Abstract
Our diet and environment have changed rapidly since the start of industrialization. Our partially genetically determined behavior leads, in the affluent society, to the consumption of a diet rich in cholesterol, fat, energy, and salt and to a rapid increase in the incidence of so-called Western diseases. These diseases include all the major causes of death like various cancers and coronary heart disease. The industrially produced highly palatable diet contains too little essentially protective compounds, and our sedentary lifestyle, smoking, high alcohol consumption, and other behaviors further contribute to the development of disease. In fact cancer may be a relatively young disease going back to Hippocrates and ancient Greece about 2500 years ago, suggesting that evolution plays an important role.
In this presentation I will discuss the importance of the relations between phytoestrogens, mainly flavonoids and lignans, and steroids during evolution and the possible role of these evolutionary events and our intestinal microflora for adequate nutrition and availability of cancer protective compounds such as phytoestrogens.
Breast, endometrial, and prostate cancers are steroid hormone-dependent, and steroid hormone receptors have also been found in colon and other cancers.

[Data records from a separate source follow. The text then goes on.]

(* ===== verification/Lapic.v ===== *)
(** * Lapic: the local interrupt controller, [arch/x86_64/lapic/lapic.{hpp,cpp}]

    The controller is a page of registers in device memory.  The kernel maps it once, programs it for
    the core, and uses it for end-of-interrupt, interprocessor interrupts and the timer.  What a
    register answers is the machine's, a function of the accesses so far (class [apic_device]); how
    device memory is mapped is an interface (class [mmio_window]) that [vmm::map_mmio] implements. *)

From S2P Require Import Prelude Boot Page.

(** ** The interface: mapping device memory *)

Class mmio_window (S : Type) : Type := { map_window : Z -> Z -> kernel S (Result Z mm_error) }.

(** [device_byte s va pa]: in the state [s] the address [va] reaches, uncached, the device's byte
    [pa].  A mapping succeeds with consecutive addresses that do. *)
Class mmio_window_laws (S : Type) `{mmio_window S} : Type := {
  window_ok : S -> Prop;
  device_byte : S -> Z -> Z -> Prop;
  map_window_correct pa bytes s :
    window_ok s -> in_width 64 pa -> in_width 64 bytes ->
    wp (map_window pa bytes) (fun r s' => window_ok s' /\
      match r with
      | Ok va => 0 < va /\ va + bytes <= 2 ^ 64 /\
          forall i, 0 <= i < bytes -> device_byte s' (va + i) (pa + i)
      | Err _ => True
      end) s;
}.

(** ** The registers *)

Definition reg_id : Z := 0x0020.
Definition reg_version : Z := 0x0030.
Definition reg_tpr : Z := 0x0080.
Definition reg_eoi : Z := 0x00B0.
Definition reg_ldr : Z := 0x00D0.
Definition reg_dfr : Z := 0x00E0.
Definition reg_svr : Z := 0x00F0.
Definition reg_isr_base : Z := 0x0100.
Definition reg_tmr_base : Z := 0x0180.
Definition reg_irr_base : Z := 0x0200.
Definition reg_esr : Z := 0x0280.
Definition reg_icr_low : Z := 0x0300.
Definition reg_icr_high : Z := 0x0310.
Definition reg_lvt_timer : Z := 0x0320.
Definition reg_lvt_thermal : Z := 0x0330.
Definition reg_lvt_perf : Z := 0x0340.
Definition reg_lvt_lint0 : Z := 0x0350.
Definition reg_lvt_lint1 : Z := 0x0360.
Definition reg_lvt_error : Z := 0x0370.
Definition reg_timer_init : Z := 0x0380.
Definition reg_timer_current : Z := 0x0390.
Definition reg_timer_div : Z := 0x03E0.

(** A cast of a [usize] to the enumeration, whose underlying type is [u32]. *)
Definition isr_register (index : Z) : Z := u32 (u64 (reg_isr_base + u64 (index * 0x10))).
Definition tmr_register (index : Z) : Z := u32 (u64 (reg_tmr_base + u64 (index * 0x10))).
Definition irr_register (index : Z) : Z := u32 (u64 (reg_irr_base + u64 (index * 0x10))).

Definition SVR_APIC_ENABLE : Z := Z.shiftl 1 8.
Definition LVT_MASKED : Z := Z.shiftl 1 16.
Definition LVT_TIMER_PERIODIC : Z := Z.shiftl 1 17.
Definition ICR_DELIVERY_INIT : Z := Z.shiftl 0x5 8.
Definition ICR_DELIVERY_STARTUP : Z := Z.shiftl 0x6 8.
Definition ICR_LEVEL_ASSERT : Z := Z.shiftl 1 14.
Definition ICR_STATUS_PENDING : Z := Z.shiftl 1 12.
Definition SPURIOUS_INTERRUPT_VECTOR : Z := 0xFF.

(** ** The state *)

(** An access to a 32-bit register, by its address. *)
Inductive access : Type :=
| Read (address : Z)
| Write (address value : Z).

#[export] Instance access_eq_dec : EqDecision access.
Proof. solve_decision. Defined.

(** What a read answers after the accesses of the list, newest first. *)
Class apic_device : Type := { answer : list access -> Z -> Z }.

(** The variables of [lapic.cpp] and the accesses so far, newest first. *)
Record lapic : Type := {
  m_lapic_base_vaddr : Z;
  m_lapic_base_paddr : Z;
  accesses : list access;
}.

Definition lapic_init : lapic :=
  {| m_lapic_base_vaddr := 0; m_lapic_base_paddr := 0; accesses := [] |}.

Definition set_bases (vaddr paddr : Z) (s : lapic) : lapic :=
  {| m_lapic_base_vaddr := vaddr; m_lapic_base_paddr := paddr; accesses := accesses s |}.

Definition perform (a : access) (s : lapic) : lapic :=
  {| m_lapic_base_vaddr := m_lapic_base_vaddr s; m_lapic_base_paddr := m_lapic_base_paddr s;
     accesses := a :: accesses s |}.

Definition register_address (s : lapic) (r : Z) : Z := u64 (m_lapic_base_vaddr s + r).

Section Lapic.
Context `{apic_device}.

Definition is_ready : kernel lapic bool := gets (fun s => negb (m_lapic_base_vaddr s =? 0)).

Definition read (r : Z) : kernel lapic Z :=
  address ← gets (fun s => register_address s r);
  value ← gets (fun s => answer (accesses s) address);
  modify (perform (Read address));;
  mret value.

Definition write (r value : Z) : kernel lapic unit :=
  address ← gets (fun s => register_address s r);
  modify (perform (Write address value)).

Definition eoi : kernel lapic unit := write reg_eoi 0.

Definition id : kernel lapic Z := value ← read reg_id; mret (Z.shiftr value 24).

Definition version : kernel lapic Z := value ← read reg_version; mret (Z.land value 0xFF).

Definition init_core : kernel lapic init_result :=
  base ← gets m_lapic_base_vaddr;
  if base =? 0 then mret (Err DEPENDENCY_UNAVAILABLE)
  else
    write reg_tpr 0;;
    write reg_dfr 0xFFFFFFFF;;
    destination ← read reg_ldr;
    write reg_ldr (Z.lor (Z.land destination 0x00FFFFFF) 1);;
    write reg_lvt_lint0 LVT_MASKED;;
    write reg_lvt_lint1 LVT_MASKED;;
    write reg_lvt_perf LVT_MASKED;;
    write reg_lvt_thermal LVT_MASKED;;
    write reg_lvt_error 0xFE;;
    write reg_esr 0;;
    write reg_esr 0;;
    write reg_svr (Z.lor SVR_APIC_ENABLE SPURIOUS_INTERRUPT_VECTOR);;
    eoi;;
    mret (Ok tt).

(** The loop polls the controller; its fuel is an argument. *)
Definition send_ipi (fuel : nat) (dest_apic_id vector flags : Z) : kernel lapic unit :=
  write reg_icr_high (u32 (Z.shiftl dest_apic_id 24));;
  write reg_icr_low (Z.lor (Z.land vector 0xFF) flags);;
  while fuel
    (fun _ => status ← read reg_icr_low; mret (negb (Z.land status ICR_STATUS_PENDING =? 0)))
    (fun _ => mret tt)
    tt.

Definition send_init_ipi (fuel : nat) (dest_apic_id : Z) : kernel lapic unit :=
  send_ipi fuel dest_apic_id 0 (Z.lor ICR_DELIVERY_INIT ICR_LEVEL_ASSERT).

Definition send_startup_ipi (fuel : nat) (dest_apic_id vector : Z) : kernel lapic unit :=
  send_ipi fuel dest_apic_id vector (Z.lor ICR_DELIVERY_STARTUP ICR_LEVEL_ASSERT).

Definition configure_timer (vector initial_count : Z) (periodic : bool) (divide_value : Z) :
    kernel lapic unit :=
  write reg_timer_div (Z.land divide_value 0x0F);;
  let lvt := vector in
  let lvt := if periodic then Z.lor lvt LVT_TIMER_PERIODIC else lvt in
  write reg_lvt_timer lvt;;
  write reg_timer_init initial_count.

Definition stop_timer : kernel lapic unit :=
  write reg_lvt_timer LVT_MASKED;;
  write reg_timer_init 0.

(** [lapic::init], over the controller's variables and the mapper of device memory. *)
Definition init {S} `{mmio_window S} (lapic_base_address : Z) : kernel (lapic * S) init_result :=
  if lapic_base_address =? 0 then mret (Err INVALID_BOOT_DATA)
  else
    mapped ← gets (fun s => m_lapic_base_vaddr (fst s));
    if negb (mapped =? 0) then
      paddr ← gets (fun s => m_lapic_base_paddr (fst s));
      if paddr =? lapic_base_address then mret (Ok tt) else mret (Err INVALID_BOOT_DATA)
    else
      mapping ← zoom snd (fun w s => (fst s, w)) (map_window lapic_base_address FRAME_SIZE);
      match mapping with
      | Err _ => mret (Err NO_USABLE_MEMORY)
      | Ok vaddr =>
          modify (fun s => (set_bases vaddr lapic_base_address (fst s), snd s));;
          mret (Ok tt)
      end.
End Lapic.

Estrogens play a definite role in the development of breast and endometrial cancer, but, in addition, they may have important roles with regard to prostate (1) and colon (2) cancer. After identification of the unknown phenolic compounds in urine (3–7), the structural similarities between the diphenolic lignans and isoflavonoids on one hand, and estrogens on the other hand and their very close molecular weights immediately suggested that they could interfere with steroid hormone metabolism or action at the cellular level or that they by themselves could have biological effects in the body. Then we found that postmenopausal breast cancer patients, living in Boston, Massachusetts, after one year's follow-up, had a very low excretion of lignans and somewhat lower equol in urine compared to vegetarians (8).